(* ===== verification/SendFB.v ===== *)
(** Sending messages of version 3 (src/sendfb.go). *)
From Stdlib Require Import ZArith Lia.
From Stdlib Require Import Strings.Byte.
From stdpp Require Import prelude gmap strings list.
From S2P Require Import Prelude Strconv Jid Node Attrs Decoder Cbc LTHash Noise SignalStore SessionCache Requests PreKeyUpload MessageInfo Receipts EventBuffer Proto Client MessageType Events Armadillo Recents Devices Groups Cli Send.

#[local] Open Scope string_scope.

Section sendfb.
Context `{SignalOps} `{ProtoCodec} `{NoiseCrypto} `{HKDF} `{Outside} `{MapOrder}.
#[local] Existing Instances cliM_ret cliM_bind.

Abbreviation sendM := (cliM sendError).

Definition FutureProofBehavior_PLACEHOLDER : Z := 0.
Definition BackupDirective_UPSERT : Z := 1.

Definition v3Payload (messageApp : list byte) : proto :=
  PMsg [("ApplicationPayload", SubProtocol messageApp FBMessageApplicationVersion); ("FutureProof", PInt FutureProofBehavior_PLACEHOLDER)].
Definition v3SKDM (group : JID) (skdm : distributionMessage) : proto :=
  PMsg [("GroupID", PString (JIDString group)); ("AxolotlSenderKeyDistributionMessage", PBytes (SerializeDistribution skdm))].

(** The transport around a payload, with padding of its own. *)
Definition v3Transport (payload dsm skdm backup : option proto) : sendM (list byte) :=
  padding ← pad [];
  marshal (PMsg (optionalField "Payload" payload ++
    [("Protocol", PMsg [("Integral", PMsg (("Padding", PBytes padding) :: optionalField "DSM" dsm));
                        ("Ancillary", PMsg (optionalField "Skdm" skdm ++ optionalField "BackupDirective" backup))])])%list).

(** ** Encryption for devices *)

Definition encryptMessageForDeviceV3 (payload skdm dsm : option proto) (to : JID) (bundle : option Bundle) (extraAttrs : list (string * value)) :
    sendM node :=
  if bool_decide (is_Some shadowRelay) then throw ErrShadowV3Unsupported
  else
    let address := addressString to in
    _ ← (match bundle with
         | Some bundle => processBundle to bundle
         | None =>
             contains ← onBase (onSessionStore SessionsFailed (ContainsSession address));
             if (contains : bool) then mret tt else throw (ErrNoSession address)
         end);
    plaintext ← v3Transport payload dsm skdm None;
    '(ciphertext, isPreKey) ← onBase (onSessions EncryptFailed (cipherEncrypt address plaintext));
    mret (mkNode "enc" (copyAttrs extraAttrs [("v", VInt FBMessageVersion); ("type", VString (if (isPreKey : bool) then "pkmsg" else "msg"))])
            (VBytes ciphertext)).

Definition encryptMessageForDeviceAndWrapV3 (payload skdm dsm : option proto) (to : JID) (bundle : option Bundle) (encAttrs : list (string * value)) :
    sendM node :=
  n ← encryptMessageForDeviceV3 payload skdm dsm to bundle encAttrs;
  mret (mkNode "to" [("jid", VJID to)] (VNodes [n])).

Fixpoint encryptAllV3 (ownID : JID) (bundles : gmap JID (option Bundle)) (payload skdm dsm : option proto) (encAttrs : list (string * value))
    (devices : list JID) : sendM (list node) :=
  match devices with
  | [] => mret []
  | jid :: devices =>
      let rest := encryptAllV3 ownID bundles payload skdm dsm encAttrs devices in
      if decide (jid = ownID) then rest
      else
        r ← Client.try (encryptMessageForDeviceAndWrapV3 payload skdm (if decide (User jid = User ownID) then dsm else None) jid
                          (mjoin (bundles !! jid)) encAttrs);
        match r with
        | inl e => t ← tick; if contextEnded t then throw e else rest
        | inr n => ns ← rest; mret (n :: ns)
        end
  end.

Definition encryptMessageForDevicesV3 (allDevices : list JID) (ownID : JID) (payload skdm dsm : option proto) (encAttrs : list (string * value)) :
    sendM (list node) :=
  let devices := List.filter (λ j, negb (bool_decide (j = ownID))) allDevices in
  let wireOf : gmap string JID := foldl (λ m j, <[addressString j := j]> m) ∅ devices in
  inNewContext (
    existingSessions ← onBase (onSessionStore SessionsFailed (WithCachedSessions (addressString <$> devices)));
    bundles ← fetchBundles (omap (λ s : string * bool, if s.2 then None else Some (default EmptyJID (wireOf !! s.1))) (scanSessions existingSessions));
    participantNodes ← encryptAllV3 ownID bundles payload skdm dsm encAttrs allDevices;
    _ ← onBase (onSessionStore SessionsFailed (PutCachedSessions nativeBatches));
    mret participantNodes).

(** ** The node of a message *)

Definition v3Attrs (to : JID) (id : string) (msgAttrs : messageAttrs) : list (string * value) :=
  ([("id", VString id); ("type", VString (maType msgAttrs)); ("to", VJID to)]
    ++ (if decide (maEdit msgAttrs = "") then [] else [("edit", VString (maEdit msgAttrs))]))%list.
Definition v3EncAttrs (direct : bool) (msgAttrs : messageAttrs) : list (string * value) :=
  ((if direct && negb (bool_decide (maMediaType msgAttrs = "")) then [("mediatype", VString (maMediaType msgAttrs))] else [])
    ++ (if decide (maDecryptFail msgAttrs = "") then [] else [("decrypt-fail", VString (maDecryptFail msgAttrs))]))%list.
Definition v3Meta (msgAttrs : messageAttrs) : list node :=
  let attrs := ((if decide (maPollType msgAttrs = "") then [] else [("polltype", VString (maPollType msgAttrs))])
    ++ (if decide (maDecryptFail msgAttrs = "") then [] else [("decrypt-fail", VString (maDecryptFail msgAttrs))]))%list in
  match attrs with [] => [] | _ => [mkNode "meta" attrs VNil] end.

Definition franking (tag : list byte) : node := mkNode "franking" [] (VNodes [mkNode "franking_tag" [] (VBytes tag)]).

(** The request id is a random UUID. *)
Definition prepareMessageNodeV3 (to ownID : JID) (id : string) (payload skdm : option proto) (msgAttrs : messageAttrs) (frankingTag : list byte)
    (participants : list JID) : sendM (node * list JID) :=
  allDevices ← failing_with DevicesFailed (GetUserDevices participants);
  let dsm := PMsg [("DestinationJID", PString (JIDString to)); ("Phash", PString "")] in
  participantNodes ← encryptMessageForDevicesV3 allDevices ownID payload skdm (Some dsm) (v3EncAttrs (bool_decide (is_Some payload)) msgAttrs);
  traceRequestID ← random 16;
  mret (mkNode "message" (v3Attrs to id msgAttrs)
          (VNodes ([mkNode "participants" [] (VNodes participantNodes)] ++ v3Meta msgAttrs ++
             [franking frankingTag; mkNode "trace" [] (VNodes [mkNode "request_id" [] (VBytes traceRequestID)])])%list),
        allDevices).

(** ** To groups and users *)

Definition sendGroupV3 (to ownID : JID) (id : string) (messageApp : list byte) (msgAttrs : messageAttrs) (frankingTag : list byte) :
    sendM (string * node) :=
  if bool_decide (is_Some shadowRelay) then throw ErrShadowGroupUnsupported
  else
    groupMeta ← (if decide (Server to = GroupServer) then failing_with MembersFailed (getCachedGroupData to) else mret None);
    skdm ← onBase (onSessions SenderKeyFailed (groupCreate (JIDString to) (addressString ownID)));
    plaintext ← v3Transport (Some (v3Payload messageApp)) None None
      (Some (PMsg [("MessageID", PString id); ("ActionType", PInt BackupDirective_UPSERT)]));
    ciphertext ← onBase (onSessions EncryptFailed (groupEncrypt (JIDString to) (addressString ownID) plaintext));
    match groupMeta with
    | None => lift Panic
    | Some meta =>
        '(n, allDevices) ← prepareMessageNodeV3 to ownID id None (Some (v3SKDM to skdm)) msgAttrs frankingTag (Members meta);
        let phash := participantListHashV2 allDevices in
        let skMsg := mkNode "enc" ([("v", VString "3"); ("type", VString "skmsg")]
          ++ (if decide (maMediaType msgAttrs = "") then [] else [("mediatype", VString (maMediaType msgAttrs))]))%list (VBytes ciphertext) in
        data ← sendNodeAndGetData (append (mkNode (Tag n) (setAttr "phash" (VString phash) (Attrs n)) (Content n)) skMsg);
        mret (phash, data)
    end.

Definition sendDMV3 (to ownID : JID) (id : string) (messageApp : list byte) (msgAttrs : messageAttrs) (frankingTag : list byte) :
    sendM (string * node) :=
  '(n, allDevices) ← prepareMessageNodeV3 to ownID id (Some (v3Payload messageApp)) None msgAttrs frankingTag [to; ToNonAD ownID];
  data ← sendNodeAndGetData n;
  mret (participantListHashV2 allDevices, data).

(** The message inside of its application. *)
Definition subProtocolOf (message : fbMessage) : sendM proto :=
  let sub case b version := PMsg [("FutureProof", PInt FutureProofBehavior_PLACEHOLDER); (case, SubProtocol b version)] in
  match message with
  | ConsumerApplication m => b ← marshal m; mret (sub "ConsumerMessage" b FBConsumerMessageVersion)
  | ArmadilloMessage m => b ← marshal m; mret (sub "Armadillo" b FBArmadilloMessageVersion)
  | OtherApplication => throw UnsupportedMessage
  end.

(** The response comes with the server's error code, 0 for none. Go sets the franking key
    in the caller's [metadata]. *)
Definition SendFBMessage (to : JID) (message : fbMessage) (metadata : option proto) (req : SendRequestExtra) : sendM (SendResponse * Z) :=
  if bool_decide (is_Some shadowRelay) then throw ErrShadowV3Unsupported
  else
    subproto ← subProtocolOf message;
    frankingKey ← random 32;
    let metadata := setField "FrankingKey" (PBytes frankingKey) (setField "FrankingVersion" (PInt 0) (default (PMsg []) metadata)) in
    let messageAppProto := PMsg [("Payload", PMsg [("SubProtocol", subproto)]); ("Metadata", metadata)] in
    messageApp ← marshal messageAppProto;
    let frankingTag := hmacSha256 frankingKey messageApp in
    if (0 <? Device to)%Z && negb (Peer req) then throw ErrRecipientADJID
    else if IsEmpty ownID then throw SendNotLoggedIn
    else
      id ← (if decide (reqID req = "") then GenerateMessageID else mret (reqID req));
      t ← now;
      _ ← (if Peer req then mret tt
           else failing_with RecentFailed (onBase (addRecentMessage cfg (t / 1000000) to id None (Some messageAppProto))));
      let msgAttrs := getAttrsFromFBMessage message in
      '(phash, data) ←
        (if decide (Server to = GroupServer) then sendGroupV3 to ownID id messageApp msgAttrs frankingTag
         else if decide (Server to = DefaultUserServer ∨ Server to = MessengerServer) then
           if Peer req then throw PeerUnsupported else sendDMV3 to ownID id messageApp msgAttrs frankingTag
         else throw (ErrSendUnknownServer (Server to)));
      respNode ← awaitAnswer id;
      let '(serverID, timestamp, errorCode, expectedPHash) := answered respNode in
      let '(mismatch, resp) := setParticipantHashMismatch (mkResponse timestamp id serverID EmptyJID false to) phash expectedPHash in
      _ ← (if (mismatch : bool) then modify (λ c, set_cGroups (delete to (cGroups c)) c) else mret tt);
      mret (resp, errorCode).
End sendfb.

• BRIEF: An exact, complete copy of the lines above from the one with "(** The message inside of its application. *)" through the one with "else failing_with RecentFailed" is the whole answer.

• YOUR SOLUTION:
(** The message inside of its application. *)
Definition subProtocolOf (message : fbMessage) : sendM proto :=
  let sub case b version := PMsg [("FutureProof", PInt FutureProofBehavior_PLACEHOLDER); (case, SubProtocol b version)] in
  match message with
  | ConsumerApplication m => b ← marshal m; mret (sub "ConsumerMessage" b FBConsumerMessageVersion)
  | ArmadilloMessage m => b ← marshal m; mret (sub "Armadillo" b FBArmadilloMessageVersion)
  | OtherApplication => throw UnsupportedMessage
  end.

(** The response comes with the server's error code, 0 for none. Go sets the franking key
    in the caller's [metadata]. *)
Definition SendFBMessage (to : JID) (message : fbMessage) (metadata : option proto) (req : SendRequestExtra) : sendM (SendResponse * Z) :=
  if bool_decide (is_Some shadowRelay) then throw ErrShadowV3Unsupported
  else
    subproto ← subProtocolOf message;
    frankingKey ← random 32;
    let metadata := setField "FrankingKey" (PBytes frankingKey) (setField "FrankingVersion" (PInt 0) (default (PMsg []) metadata)) in
    let messageAppProto := PMsg [("Payload", PMsg [("SubProtocol", subproto)]); ("Metadata", metadata)] in
    messageApp ← marshal messageAppProto;
    let frankingTag := hmacSha256 frankingKey messageApp in
    if (0 <? Device to)%Z && negb (Peer req) then throw ErrRecipientADJID
    else if IsEmpty ownID then throw SendNotLoggedIn
    else
      id ← (if decide (reqID req = "") then GenerateMessageID else mret (reqID req));
      t ← now;
      _ ← (if Peer req then mret tt
           else failing_with RecentFailed (onBase (addRecentMessage cfg (t / 1000000) to id None (Some messageAppProto))));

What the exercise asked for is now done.